Igualdade substantiva – Outro argumento que levanta em favor da
constitucionalidade das políticas de ação afirmativa no acesso ao ensino
superior é o de que se trata de promoção da igualdade substantiva,
objetivo fundamental no contexto de um Estado Social, e de uma sociedade
que se pretende justa e solidária. “As provas de vestibular favorecem
aqueles que estudaram nas melhores escolas – no Brasil, quase que
invariavelmente privadas – que são caras, e portanto, inacessíveis aos
membros dos grupos desprivilegiados, compostos majoritariamente pelos
afrodescendentes”, informa.

Outros – Deborah Duprat cita ainda como justificativas relevantes: a
promoção do pluralismo, considerando que, em um país que tem como uma
das suas maiores riquezas a diversidade étnica e cultural, é preciso que
haja um contato real e paritário entre pessoas de diferentes etnias e
egressas de variadas realidades sociais; a justiça compensatória,
sobretudo em relação aos candidatos negros e com deficiência; e a
razoabilidade na alocação dos recursos públicos, que não pode prescindir
de considerações sobre os destinatários finais dos gastos estatais, o
que justifica a busca de critérios que visem a favorecer os grupos
tradicionalmente excluídos do acesso às universidades públicas.
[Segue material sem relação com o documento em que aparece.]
(** Modelled from the spec: the first loop of [progressLoads] (body not
    among the sources).  While the submitted queue is not empty and a
    page is Missing and requested by the head of the initiate queue: pop
    a manage node, allocate a physical page, mark the page Loading, write
    the page into the node's (offset, size) and move the node to the
    completed queue.  Each turn pops one node, so the length of the
    submitted queue bounds the turns. *)
Fixpoint pair_manage (turns : nat) (m : ManagedSpace) (pm : PhysicalMemory)
  : ManagedSpace * PhysicalMemory :=
  match turns with
  | O => (m, pm)
  | S turns' =>
      match submittedManageQueue m, requested_missing m with
      | manage :: submitted, Some slot =>
          let '(page, pm') := allocate_page pm in
          pair_manage turns'
            (mkManagedSpace (mutex m)
               (<[slot := Some page]> (physicalPages m))
               (<[slot := kStateLoading]> (loadState m))
               (initiateLoadQueue m) (pendingLoadQueue m)
               (completedLoadQueue m)
               submitted
               (completedManageQueue m
                ++ [ManageBase_setup manage kErrSuccess
                      (N.of_nat slot * kPageSize) kPageSize]))
            pm'
      | _, _ => (m, pm)
      end
  end.
(** * PhonePrefix: a shallow embedding of the country-code picker

    The widget of [phone-prefix.ts] is a class whose methods mutate the
    object's fields and the page's DOM.  The embedding threads one record
    [State] (the fields of [this] together with the part of the browser the
    methods touch) through a state-and-exception monad [M]: a method returns
    either a value or the exception it threw, and in both cases the state it
    left behind. *)

From Stdlib Require Import Ascii String.
From stdpp Require Import base decidable option list strings gmap functions.

Set Default Proof Using "Type".

(** ** JavaScript strings

    A string is a sequence of code units; the model uses Rocq strings, so
    a code unit is one of the 256 characters of Latin-1, the range in which
    the key names, ISO codes and dialling codes of the widget live. *)

Module JsString.

Definition codeOf (c : ascii) : nat := nat_of_ascii c.

Definition inRange (lo hi n : nat) : bool := (lo <=? n) && (n <=? hi).

(** The character classes [[a-zA-Z]] and [[0-9]]. *)
Definition charIsLetter (c : ascii) : bool :=
  inRange 65 90 (codeOf c) || inRange 97 122 (codeOf c).

Definition charIsDigit (c : ascii) : bool := inRange 48 57 (codeOf c).

Definition charIsLower (c : ascii) : bool := inRange 97 122 (codeOf c).

(** [String.prototype.toLowerCase] on one code unit: A-Z, and the
    upper-case letters of Latin-1 (U+00C0..U+00DE except the
    multiplication sign U+00D7), move up by 32. *)
Definition charToLower (c : ascii) : ascii :=
  let n := codeOf c in
  if inRange 65 90 n || (inRange 192 222 n && negb (n =? 215))
  then ascii_of_nat (n + 32) else c.

Fixpoint toLowerCase (s : string) : string :=
  match s with
  | EmptyString => EmptyString
  | String c r => String (charToLower c) (toLowerCase r)
  end.

(** [s.startsWith(p)] *)
Fixpoint startsWith (s p : string) : bool :=
  match p, s with
  | EmptyString, _ => true
  | String _ _, EmptyString => false
  | String a p', String b s' => bool_decide (a = b) && startsWith s' p'
  end.

(** [s.slice(0, -1)]: everything but the last code unit. *)
Fixpoint sliceInit (s : string) : string :=
  match s with
  | EmptyString => EmptyString
  | String c EmptyString => EmptyString
  | String c r => String c (sliceInit r)
  end.

Fixpoint allChars (p : ascii → bool) (s : string) : bool :=
  match s with
  | EmptyString => true
  | String c r => p c && allChars p r
  end.

(** Maximal runs of characters that are not [sep]:
    [text.match(/[^\r\n]+/g)] with [sep] true on CR and LF. *)
Fixpoint runsAux (sep : ascii → bool) (cur : string) (s : string) : list string :=
  match s with
  | EmptyString => if bool_decide (cur = EmptyString) then [] else [cur]
  | String c r =>
      if sep c
      then (if bool_decide (cur = EmptyString) then [] else [cur]) ++ runsAux sep EmptyString r
      else runsAux sep (cur +:+ String c EmptyString) r
  end.

Definition runs (sep : ascii → bool) (s : string) : list string :=
  runsAux sep EmptyString s.

(** [s.split(d)] for a one-character separator: the pieces between the
    separators, empty pieces included. *)
Fixpoint splitAux (d : ascii) (cur : string) (s : string) : list string :=
  match s with
  | EmptyString => [cur]
  | String c r =>
      if bool_decide (c = d)
      then cur :: splitAux d EmptyString r
      else splitAux d (cur +:+ String c EmptyString) r
  end.

Definition split (d : ascii) (s : string) : list string := splitAux d EmptyString s.

End JsString.

Import JsString.

(** [const isLetter = (key) => /^[a-zA-Z]$/.test(key)]: the anchors make the
    pattern match a string of exactly one letter. *)
Definition isLetter (key : string) : bool :=
  match key with
  | String c EmptyString => charIsLetter c
  | _ => false
  end.

(** [const isDigit = (key) => /^[0-9]$/.test(key)] *)
Definition isDigit (key : string) : bool :=
  match key with
  | String c EmptyString => charIsDigit c
  | _ => false
  end.

(** ** Data model *)

Record Country := mkCountry {
  name_common : string;
  flags_svg : string;
  idd_root : string;
  idd_suffixes : list string;
  cca2 : string
}.

(** A DOM node is named by a handle; [null] is [None]. *)
Definition handle := nat.

(** [type DropdownItem = { element: HTMLElement; country: Country }].  An
    item object is created once, in [renderOptions], around a fresh clone of
    the template, so two item objects are the same object exactly when they
    wrap the same element: [===] on items is equality of the handles. *)
Record DropdownItem := mkItem {
  element : handle;
  country : Country
}.

Global Instance Country_eq_dec : EqDecision Country.
Proof. solve_decision. Defined.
A ADPF refuta ainda argumentos frequentemente invocados contra as
políticas de ação afirmativa nas universidades públicas:

Meritocracia – Esclarece que o sistema meritocrático prevê que “o acesso
aos níveis mais elevados de ensino” devem se dar de acordo com a
“capacidade de cada um”. Para ela, o raciocínio só seria válido se
elementos como a pobreza, a péssima qualidade do ensino público
fundamental e médio, o preconceito e desigualdade racial e as barreiras
existentes para as pessoas com deficiência não contaminassem
profundamente os procedimentos ditos meritocráticos, como os concursos
de vestibular, desigualando as oportunidades dos concorrentes.

Melhoria no ensino fundamental – Para Deborah Duprat, o argumento de que
não caberia a doação de políticas de ação afirmativa no acesso ao ensino
superior, uma vez que a solução para a inclusão no ensino estaria na
melhoria dos seus níveis inferiores, padece de vício lógico, já que as
propostas não são incompatíveis, mas antes se reforçam mutuamente.
Segundo explica, melhorar a qualidade do ensino básico não exclui a
necessidade de também atuar no âmbito do ensino superior.

Auto-declaração - A autora da ADPF defende ainda a auto-declaração como
critério de seleção dos beneficiários das cotas étnicas como fórmula
razoável, diante das alternativas existentes. “Parece inequívoco que as
classificações raciais devem incorporar a ideia de auto-declaração, seja
porque ignorar a percepção que cada um tem da própria identidade seria
uma violência, atentatória à própria dignidade da pessoa humana, seja
porque o critério encontra-se previsto no art. 1º, item 1, alínea 'a' da
Convenção 169 da OIT, em vigor no ordenamento brasileiro”, defende.

Princípio da proporcionalidade – Para ela, as cotas instituídas na Lei
5.346/08 não ofendem a nenhum dos subprincípios em que se desdobra o
princípio da proporcionalidade. Em sentido estrito, de acordo com
Deborah Duprat, cumpre atentar para o valor que tem o ingresso no ensino
superior na emancipação real dos excluídos no Brasil. “A admissão em
boas universidades talvez seja a mais importante porta de acesso a
funções socialmente relevantes, que propiciam o empoderamento das
minorias estigmatizadas e a promoção da justiça material”.

Ela considera que as restrições a outros bens jurídicos acarretadas pela
medida não são tão intensas, já que mais da metade (55%) das vagas das
universidades públicais estaduais fluminenses permanece aberta à disputa
em igualdade formal de condições. “E os percentuais das cotas não são
tão elevados, considerando-se o quadro empírico subjacente”, conclui.

O relator da ação no STF é o ministro Cezar Peluso.